Try it: Which lines of the entries below run from the one holding "- simpl. unfold" to the one holding "fs_read ProcFs (Inode_new", inclusive? Set down exactly those lines and no others.

Raw data:

= Beginning of Section =

(* ===== verification/VfsSpec.v ===== *)
(** * What the file systems promise

    The documented behaviour of [FileSystem::read] as a type class, its
    instances, directory listings against lookups, and the pseudo files of the system
    call layer against the file systems that also serve them. *)

From S2P Require Import Prelude RustStr Mem Kernel Scheduler Process Syscall Files Vfs.

(** What a file holds: a text, or a byte without end. *)
Inductive Content := Text (bs : list Z) | Endless (b : Z).

(** The bytes at an offset, at most [n] of them. *)
Definition bytes_at (c : Content) (offset : Z) (n : nat) : list Z :=
  match c with
  | Text bs => take n (drop (Z.to_nat offset) bs)
  | Endless b => replicate n b
  end.

(** What [FileSystem::read] is documented to do, read data from an inode at a
    given byte offset: there is a content for each inode number, and a read
    puts its bytes at the offset into the front of the caller's buffer, as many
    as fit, reports how many, and changes nothing else; without a content it
    fails and leaves the buffer alone. *)
Class PositionalFs `{Pl : Platform} (fs : FileSystem) := {
  stored : Kernel -> Z -> option Content;
  read_at inode offset buf k : 0 <= offset ->
    fs_read fs inode offset buf k =
    Done (match stored k (inode_num inode) with
          | Some c => let bs := bytes_at c offset (length buf) in (Ok (zlen bs), overwrite buf bs)
          | None => (Err NotFound, buf)
          end) k;
}.

(** The bytes [copy_out] delivers. *)
Lemma copy_out_spec src buf :
  exists n buf', copy_out src buf = (Ok n, buf') /\ n = Z.min (zlen buf) (zlen src) /\
    length buf' = length buf /\ take (Z.to_nat n) buf' = take (Z.to_nat n) src /\
    drop (Z.to_nat n) buf' = drop (Z.to_nat n) buf.
Proof.
  eexists _, _. split; [done|]. split; [done|].
  assert (length (take (Z.to_nat (zlen buf `min` zlen src)) src)
          = Z.to_nat (zlen buf `min` zlen src)) as Hl.
  { rewrite length_take. unfold zlen. lia. }
  split_and!.
  - apply length_overwrite. rewrite Hl. unfold zlen. lia.
  - unfold overwrite. by rewrite take_app_length' by done.
  - unfold overwrite. by rewrite drop_app_length', Hl by done.
Qed.

Section contracts.
Context `{Pl : Platform}.

Lemma copy_out_bytes text offset buf :
  copy_out (drop (Z.to_nat offset) text) buf
  = let bs := bytes_at (Text text) offset (length buf) in (Ok (zlen bs), overwrite buf bs).
Proof.
  unfold copy_out, bytes_at. set (src := drop _ text).
  assert (take (Z.to_nat (zlen buf `min` zlen src)) src = take (length buf) src) as ->.
  { unfold zlen. destruct (decide (length buf <= length src)%nat).
    - f_equal. lia.
    - rewrite !take_ge by lia. done. }
  do 2 f_equal. unfold zlen. rewrite length_take. lia.
Qed.

#[export] Program Instance DevFs_positional : PositionalFs DevFs := {|
  stored _ n :=
    if n =? 2 then Some (Text []) else if (n =? 3) || (n =? 4) then Some (Endless 0)
    else if n =? 5 then Some (Text []) else None;
|}.
Next Obligation.
  intros inode offset buf k _. simpl. unfold dev_read.
  assert (take (length buf) (drop (Z.to_nat offset) []) = ([] : list Z)) as Hn by (by rewrite drop_nil, take_nil).
  assert (overwrite buf [] = buf) as Ho by (unfold overwrite; by rewrite drop_0).
  destruct (_ =? 2); [unfold bytes_at; by rewrite Hn, Ho|]. destruct (_ || _).
  - unfold bytes_at, overwrite, zlen. by rewrite length_replicate, drop_all, app_nil_r.
  - destruct (_ =? 5); [unfold bytes_at; by rewrite Hn, Ho|done].
Qed.

Lemma proc_read_spec inode offset buf (k : Kernel) text :
  (inode_num inode = 2 /\ text = version_text) \/
  (inode_num inode = 3 /\ text = uptime_text (TICK k)) \/
  (inode_num inode = 4 /\ text = meminfo_text) -> 0 <= offset ->
  proc_read inode offset buf k
  = Done (copy_out (drop (Z.to_nat offset) text) buf) k.
Proof.
  intros Ht Ho.
  assert (proc_read inode offset buf k
    = (if offset >=? zlen text then mret (Ok 0, buf)
       else available ← lift (slice_from text offset); mret (copy_out available buf)) k) as ->.
  { unfold proc_read, mbind, M_bind. by destruct Ht as [[-> ->]|[[-> ->]|[-> ->]]]. }
  destruct (Z.geb_spec offset (zlen text)) as [H|H].
  - rewrite drop_ge by (unfold zlen in *; lia). unfold copy_out, overwrite.
    change (zlen []) with 0. rewrite Z.min_r by (unfold zlen; lia). simpl. by rewrite drop_0.
  - unfold mbind, M_bind, lift. by rewrite slice_from_ret by lia.
Qed.

#[export] Program Instance ProcFs_positional : PositionalFs ProcFs := {|
  stored k n :=
    if n =? 2 then Some (Text version_text) else if n =? 3 then Some (Text (uptime_text (TICK k)))
    else if n =? 4 then Some (Text meminfo_text) else None;
|}.
Next Obligation.
  intros inode offset buf k Ho. simpl.
  destruct (Z.eqb_spec (inode_num inode) 2);
    [by rewrite (proc_read_spec _ _ _ _ version_text), copy_out_bytes by eauto|].
  destruct (Z.eqb_spec (inode_num inode) 3);
    [by rewrite (proc_read_spec _ _ _ _ (uptime_text (TICK k))), copy_out_bytes by eauto|].
  destruct (Z.eqb_spec (inode_num inode) 4);
    [by rewrite (proc_read_spec _ _ _ _ meminfo_text), copy_out_bytes by eauto|].
  unfold proc_read, mbind, M_bind. by rewrite !(proj2 (Z.eqb_neq _ _)) by done.
Qed.

(** The files of the two file systems that read by position, with their paths
    and contents. *)
Definition pseudo_files (k : Kernel) : list (FileSystem * list Z * Content) :=
  [ (DevFs, lit "/null", Text []); (DevFs, lit "/zero", Endless 0); (DevFs, lit "/full", Endless 0);
    (DevFs, lit "/ttyS0", Text []); (ProcFs, lit "/version", Text version_text);
    (ProcFs, lit "/uptime", Text (uptime_text (TICK k))); (ProcFs, lit "/meminfo", Text meminfo_text) ].

(** C32: What the pseudo file systems deliver.  Each file of [/dev] and [/proc] is
    found under its path, and reading it at any offset into any buffer puts the
    bytes of its content at that offset, as many as fit, into the front of the
    buffer and reports their number: [null] and [ttyS0] are empty, [zero] and
    [full] zeros without end, [version], [uptime] and [meminfo] their texts.
    Nothing but these files and the root directory can be looked up.  [SysFs]
    delivers the host name at offset 0 only: at every other offset it reports
    no bytes, where the name goes on. *)
Theorem pseudo_files_read (k : Kernel) (offset : Z) (buf : list Z) :
  0 <= offset ->
  (forall fs path c, (fs, path, c) ∈ pseudo_files k ->
     exists inode, fs_lookup fs path k = Done (Ok inode) k /\ kind inode <> Directory /\
       let bs := bytes_at c offset (length buf) in
       fs_read fs inode offset buf k = Done (Ok (zlen bs), overwrite buf bs) k) /\
  (forall fs path inode, fs = DevFs \/ fs = ProcFs -> fs_lookup fs path k = Done (Ok inode) k ->
     (path = [] \/ path = lit "/") \/ exists c, (fs, path, c) ∈ pseudo_files k) /\
  (exists inode, fs_lookup SysFs (lit "/kernel/hostname") k = Done (Ok inode) k /\
     let bs := if offset =? 0 then take (length buf) hostname_text else [] in
     fs_read SysFs inode offset buf k = Done (Ok (zlen bs), overwrite buf bs) k).
Proof.
  intros Ho. split_and!.
  - intros fs path c H. unfold pseudo_files in H.
    repeat (apply elem_of_cons in H as [[= -> -> ->]|H];
      [eexists; split; [reflexivity|]; split; [done|]; by rewrite read_at|]).
    by apply not_elem_of_nil in H.
  - intros fs path inode [-> | ->]; simpl; unfold dev_lookup, proc_lookup, mret, M_ret; intros H;
      repeat (case_decide as E; [subst path; try (by auto); right; eexists; by repeat first [left | right]|clear E]);
      done.
  - eexists. split; [reflexivity|]. simpl. unfold sysfs_read. rewrite Z.gtb_ltb.
    destruct (Z.ltb_spec 0 offset).
    + rewrite (proj2 (Z.eqb_neq _ _)) by lia. unfold overwrite. by rewrite drop_0.
    + assert (offset = 0) as -> by lia. exact (f_equal (fun r => Done r k) (copy_out_bytes hostname_text 0 buf)).
Qed.

(** ** Listings and lookups *)

(** The directory [dir] of [fs] at [path] lists exactly the names that can be
    looked up below it, with the same inode numbers and kinds. *)
Definition listing_exact (fs : FileSystem) (path : list Z) (dir : Inode) (k : Kernel) : Prop :=
  exists es, fs_readdir fs dir k = Done (Ok es) k /\
    forall name num kd, name <> [] -> slash ∉ name ->
      mkDirEntry name num kd ∈ es <->
      exists i, fs_lookup fs (path ++ slash :: name) k = Done (Ok i) k /\
        inode_num i = num /\ kind i = kd.

(** The root directories of [/dev], [/proc] and [/sys] and the directory
    [/sys/kernel] list exactly what can be looked up in them: every entry can
    be looked up with the listed inode number and kind, and every name that
    can be looked up is listed. *)
Theorem listings_match_lookups (k : Kernel) :
  listing_exact DevFs [] (Inode_new 1 Directory) k /\
  listing_exact ProcFs [] (Inode_new 1 Directory) k /\
  listing_exact SysFs [] (Inode_new 1 Directory) k /\
  listing_exact SysFs (lit "/kernel") (Inode_new 2 Directory) k.
Proof.
  split_and!; (eexists; split; [done|]); intros name num kd Hn Hs;
    cbn [fs_lookup DevFs ProcFs SysFs];
    unfold dev_lookup, proc_lookup, sys_lookup, mret, M_ret; split; intros H.
  1,3,5,7: repeat (apply elem_of_cons in H as [[= -> -> ->]|H]; [by eexists|]);
    by apply not_elem_of_nil in H.
  all: destruct H as (i & Hl & <- & <-);
    repeat (case_decide as E; [vm_compute in E; simplify_eq;
      first [done | by repeat first [left | right]
            | by exfalso; apply Hs; repeat first [left | right]]|clear E]); done.
Qed.

(** ** Two ways to the same files *)

(** The pseudo files of the system call layer and [ProcFs] agree: a [read] system
    call on [/proc/version], [/proc/uptime] or [/proc/meminfo] delivers, for
    every offset and size, the bytes [ProcFs::read] puts into a buffer of that
    size, and returns the count it returns. *)
Theorem syscall_agrees_with_procfs (k : Kernel) (node : PseudoNode) (inode : Inode)
    (offset : Z) (buf : list Z) :
  (node, inode_num inode) ∈ [(ProcVersion, 2); (ProcUptime, 3); (ProcMeminfo, 4)] ->
  0 <= offset ->
  exists text n buf', content (TICK k) node = Some text /\
    fs_read ProcFs inode offset buf k = Done (Ok n, buf') k /\
    zlen (static_bytes (zlen buf) offset text) = n /\
    static_bytes (zlen buf) offset text = take (Z.to_nat n) buf'.
Proof.
  intros Hin Ho.
  assert (exists text, content (TICK k) node = Some text /\
    fs_read ProcFs inode offset buf k = Done (copy_out (drop (Z.to_nat offset) text) buf) k)
    as (text & Hc & Hr).
  { repeat (apply elem_of_cons in Hin as [[= -> E]|Hin];
      [eexists; split; [done|]; apply proc_read_spec; naive_solver|]).
    by apply not_elem_of_nil in Hin. }
  destruct (copy_out_spec (drop (Z.to_nat offset) text) buf) as (n & buf' & E & Hn & Hl & Ht & _).
  exists text, n, buf'. rewrite Hr, E. rewrite static_bytes_spec by (done || unfold zlen; lia).
  split_and!; [done..| |].
  - subst n. unfold zlen. rewrite length_take. lia.
  - rewrite Ht. subst n. unfold zlen. destruct (Nat.min_spec (length buf)
      (length (drop (Z.to_nat offset) text))) as [[? E1]|[? E1]];
      rewrite <- Nat2Z.inj_min, E1, !Nat2Z.id; [done|].
    by rewrite !take_ge by lia.
Qed.

(** [/sys/kernel/hostname] read in pieces: through [SysFs] every read at an
    offset above zero is empty, so that the rest of the name is lost after the
    first piece, where the system call layer goes on with the remaining bytes. *)
Theorem sysfs_loses_the_rest (k : Kernel) (offset : Z) (buf : list Z) :
  0 < offset < zlen hostname_text -> buf <> [] ->
  fs_read SysFs (Inode_new 3 RegularFile) offset buf k = Done (Ok 0, buf) k /\
  content (TICK k) SysHostname = Some hostname_text /\
  static_bytes (zlen buf) offset hostname_text <> [].
Proof.
  intros Ho Hb. split_and!; [|done|].
  - simpl. unfold sysfs_read. by rewrite Z.gtb_ltb, (proj2 (Z.ltb_lt _ _)) by lia.
  - rewrite static_bytes_spec by (unfold zlen; lia). intros E%(f_equal length).
    rewrite length_take, length_drop in E. destruct buf; [done|]. unfold zlen in *. simpl in *. lia.
Qed.

End contracts.

(** ** Witnesses *)

Lemma pseudo_files_read_witness :
  let k := Demo.kernel [] 0 6100 ∅ [] in
  exists inode, fs_lookup ProcFs (lit "/uptime") k = Done (Ok inode) k /\
    fs_read ProcFs inode 3 (replicate 4 0) k = Done (Ok 4, lit "00 6") k.
Proof.
  destruct (pseudo_files_read (Demo.kernel [] 0 6100 ∅ []) 3 (replicate 4 0)) as (H & _); [lia|].
  destruct (H ProcFs (lit "/uptime") (Text (uptime_text 6100))) as (inode & El & _ & Er).
  - do 5 right. left.
  - exists inode. split; [exact El|exact Er].
Defined.

Lemma syscall_agrees_with_procfs_witness :
  let k := Demo.kernel [] 0 6100 ∅ [] in
  exists text n buf', content (TICK k) ProcUptime = Some text /\
    fs_read ProcFs (Inode_new 3 RegularFile) 1 (replicate 4 0) k = Done (Ok n, buf') k /\
    zlen (static_bytes 4 1 text) = n /\ static_bytes 4 1 text = take (Z.to_nat n) buf'.
Proof.
  apply (syscall_agrees_with_procfs (Demo.kernel [] 0 6100 ∅ []) ProcUptime
    (Inode_new 3 RegularFile) 1 (replicate 4 0)); [right; left|lia].
Defined.

Lemma sysfs_loses_the_rest_witness :
  fs_read SysFs (Inode_new 3 RegularFile) 7 [0; 0] (Demo.kernel [] 0 0 ∅ [])
  = Done (Ok 0, [0; 0]) (Demo.kernel [] 0 0 ∅ []).
Proof.
  refine (proj1 (sysfs_loses_the_rest (Demo.kernel [] 0 0 ∅ []) 7 [0; 0] _ _)); [by vm_compute|done].
Defined.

= End of Section =

Reply:
  - simpl. unfold sysfs_read. by rewrite Z.gtb_ltb, (proj2 (Z.ltb_lt _ _)) by lia.
  - rewrite static_bytes_spec by (unfold zlen; lia). intros E%(f_equal length).
    rewrite length_take, length_drop in E. destruct buf; [done|]. unfold zlen in *. simpl in *. lia.
Qed.

End contracts.

(** ** Witnesses *)

Lemma pseudo_files_read_witness :
  let k := Demo.kernel [] 0 6100 ∅ [] in
  exists inode, fs_lookup ProcFs (lit "/uptime") k = Done (Ok inode) k /\
    fs_read ProcFs inode 3 (replicate 4 0) k = Done (Ok 4, lit "00 6") k.
Proof.
  destruct (pseudo_files_read (Demo.kernel [] 0 6100 ∅ []) 3 (replicate 4 0)) as (H & _); [lia|].
  destruct (H ProcFs (lit "/uptime") (Text (uptime_text 6100))) as (inode & El & _ & Er).
  - do 5 right. left.
  - exists inode. split; [exact El|exact Er].
Defined.

Lemma syscall_agrees_with_procfs_witness :
  let k := Demo.kernel [] 0 6100 ∅ [] in
  exists text n buf', content (TICK k) ProcUptime = Some text /\
    fs_read ProcFs (Inode_new 3 RegularFile) 1 (replicate 4 0) k = Done (Ok n, buf') k /\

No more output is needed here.